[Dataset entries]
=======
(** The requests under which the tag is kept: [alloc_page] does not ask
    for read-write access on an entry tagged read-only, and no fresh block
    holds an entry that is tagged read-only and writable (a zero-filled
    block holds none). *)
Definition ro_request (m : machine) (r : request) : Prop :=
  match r with
  | AllocPage fresh vpn rw =>
      (∀ j, ro_pte (fresh j)) ∧
      (rw ≠ RW_READ → rw = Z.lor RW_WRITE RW_READ →
       ∀ e, alloc_target m fresh vpn = Some e → private e ≠ RW_READ)
  | SwitchProcess fresh_outer fresh _ =>
      (∀ i d, fresh_outer i = Some d → Forall ro_pte d) ∧
      (∀ i j, ro_pte (fresh i j))
  | _ => True
  end.

(** The read-only tags of the running process's table are still there
    in [m']. *)
Definition tags_kept (m m' : machine) : Prop :=
  ∀ o i e, pte_at (ptbr m) o i = Some e → private e = RW_READ →
    ∃ e', pte_at (ptbr m') o i = Some e' ∧ private e' = RW_READ.

(** The requests that keep the running process running. *)
Definition same_process (r : request) : Prop :=
  match r with SwitchProcess _ _ _ => False | _ => True end.

Inductive ro_reachable : machine → Prop :=
| ro_reachable_init : ro_reachable init
| ro_reachable_step m r m' :
    ro_reachable m → ro_request m r → step m r = Some m' → ro_reachable m'.

(** *** The TLB as the lookups see it *)

(** What [lookup_tlb] reads of an entry: [valid] is not part of it. *)
Definition tlb_key (e : tlb_entry) : Z * Z := (tlb_vpn e, tlb_pfn e).

(** [tlbSize] counts slots of the array. *)
Definition tlb_in_bounds (m : machine) : Prop :=
  0 ≤ tlbSize m ≤ Z.of_nat (length (tlb m)).

(** *** Sizes *)

(** Every array of the machine has the size it was declared with, and
    [tlbSize] counts slots of [tlb]. *)
Definition wf_machine (m : machine) : Prop :=
  length (tlb m) = Z.to_nat TLB_ENTRIES ∧ tlb_in_bounds m ∧
  length (mapcounts m) = Z.to_nat NR_PAGEFRAMES ∧
  wf_pagetable (ptbr m) ∧
  Forall (λ p, wf_pagetable (pgtable p)) (processes m).

(** The uninitialised [outer_ptes] of a fresh [struct process] are read
    as NULL or as directories of the declared size. *)
Definition sized_request (r : request) : Prop :=
  match r with
  | SwitchProcess fresh_outer _ _ =>
      ∀ i (d : pte_directory),
        fresh_outer i = Some d → length d = Z.to_nat NR_PTES_PER_PAGE
  | _ => True
  end.

(** *** Counting the mappings of a frame *)






(** The machine after a sequence of requests on the initial one. *)
Definition after (rs : list request) : machine := default init (run init rs).

(** A read-write page at vpn 0 shared by a parent (pid 0) and its child
    (pid 1, running). *)
Definition shared_page : list request :=
  [AllocPage zeroed 0 (Z.lor RW_WRITE RW_READ);
   SwitchProcess zeroed_outer zeroed2 1].

(** The child then frees the page and the parent resumes: the parent's
    entry is still write-protected, and its frame has one mapping left. *)
Definition sole_owner : list request :=
  shared_page ++ [FreePage 0; SwitchProcess zeroed_outer zeroed2 0].

(** Two pages mapped and cached, vpn 1 first. *)
Definition two_cached : list request :=
  [AllocPage zeroed 1 (Z.lor RW_WRITE RW_READ);
   AllocPage zeroed 2 (Z.lor RW_WRITE RW_READ);
   InsertTlb 1 0; InsertTlb 2 1].

(** Read-write pages at vpn 0, 1, ... until every frame is taken. *)
Definition exhaust_frames : list request :=
  (λ vpn, AllocPage zeroed vpn (Z.lor RW_WRITE RW_READ))
    <$> seqZ 0 NR_PAGEFRAMES.

End pa3.

(** The configuration of the course framework this file was written
    for: 16 entries per level, 128 frames, RW_READ = 1, RW_WRITE = 2. *)
Definition framework : vm_h :=
  {| NR_PAGEFRAMES := 128; PTES_PER_PAGE_SHIFT := 4; NR_PTES_PER_PAGE := 16;
     RW_READ := 1; RW_WRITE := 2 |}.

(** * Properties *)

(** ** Arrays *)

Section arrays.
Context {A : Type}.
Implicit Types (a : list A) (i j : Z) (x : A).

Lemma load_Some a i x :
  load a i = Some x ↔ 0 ≤ i ∧ a !! Z.to_nat i = Some x.
Proof.
  unfold load. destruct (decide (0 ≤ i)); [tauto|].
  split; [done|tauto].
Qed.

Lemma load_bounds a i x : load a i = Some x → 0 ≤ i < Z.of_nat (length a).
Proof.
  rewrite load_Some. intros [? Hx]. apply lookup_lt_Some in Hx. lia.
Qed.

Lemma load_is_Some a i : 0 ≤ i < Z.of_nat (length a) → is_Some (load a i).
Proof.
  intros ?. unfold load. rewrite decide_True by lia.
  apply lookup_lt_is_Some. lia.
Qed.

Lemma load_None a i : Z.of_nat (length a) ≤ i → load a i = None.
Proof.
  intros ?. unfold load. case_decide; [|done].
  apply lookup_ge_None. lia.
Qed.

Lemma length_store a i x : length (store a i x) = length a.
Proof. apply length_insert. Qed.

Lemma load_store_eq a i x :
  0 ≤ i < Z.of_nat (length a) → load (store a i x) i = Some x.
Proof.
  intros ?. unfold load, store. rewrite decide_True by lia.
  apply list_lookup_insert_eq. lia.
Qed.

Lemma load_store_ne a i j x :
  0 ≤ i → i ≠ j → load (store a i x) j = load a j.
Proof.
  intros ??. unfold load, store. case_decide; [|done].
  apply list_lookup_insert_ne. lia.
Qed.

Lemma load_store a i j x y :
  load a i = Some y →
  load (store a i x) j = if decide (i = j) then Some x else load a j.
Proof.
  intros Hi. pose proof (load_bounds _ _ _ Hi). case_decide; subst.
  - by apply load_store_eq.
  - apply load_store_ne; lia.
Qed.

End arrays.

(** ** Counted loops *)

Lemma load_fmap {A B} (g : A → B) (a : list A) i :
  load (g <$> a) i = g <$> load a i.
Proof. unfold load. case_decide; [apply list_lookup_fmap|done]. Qed.

Lemma store_id {A} (a : list A) i x : load a i = Some x → store a i x = a.
Proof. rewrite load_Some. intros [_ ?]. by apply list_insert_id. Qed.

Lemma load_of_nat {A} (a : list A) (k : nat) : load a (Z.of_nat k) = a !! k.
Proof. unfold load. rewrite decide_True by lia. by rewrite Nat2Z.id. Qed.

Lemma load_middle {A} (l1 l2 : list A) x :
  load (l1 ++ x :: l2) (Z.of_nat (length l1)) = Some x.
Proof. rewrite load_of_nat. by apply list_lookup_middle. Qed.

Lemma store_middle {A} (l1 l2 : list A) x y :
  store (l1 ++ x :: l2) (Z.of_nat (length l1)) y = l1 ++ y :: l2.
Proof.
  unfold store. rewrite Nat2Z.id, insert_app_r_alt by done.
  by rewrite Nat.sub_diag.
Qed.

Lemma for_loop_S {S} n i (body : Z → S → option S) s :
  for_loop (Datatypes.S n) i body s = s' ← body i s; for_loop n (i + 1) body s'.
Proof. done. Qed.

Lemma iter_bump_comm {A} (g : A → A) n x :
  Nat.iter n g (g x) = g (Nat.iter n g x).
Proof. induction n as [|n IH]; simpl; [done|]. by rewrite IH. Qed.

Section pa3_properties.
Context `{vm_h}.
Implicit Types (m : machine) (pt : pagetable) (mc : list Z) (e : pte).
=======
== What you need to do ==
Starting from the data above, filter for lines with "child" and copy each one.

== Task solution ==
(** A read-write page at vpn 0 shared by a parent (pid 0) and its child
(** The child then frees the page and the parent resumes: the parent's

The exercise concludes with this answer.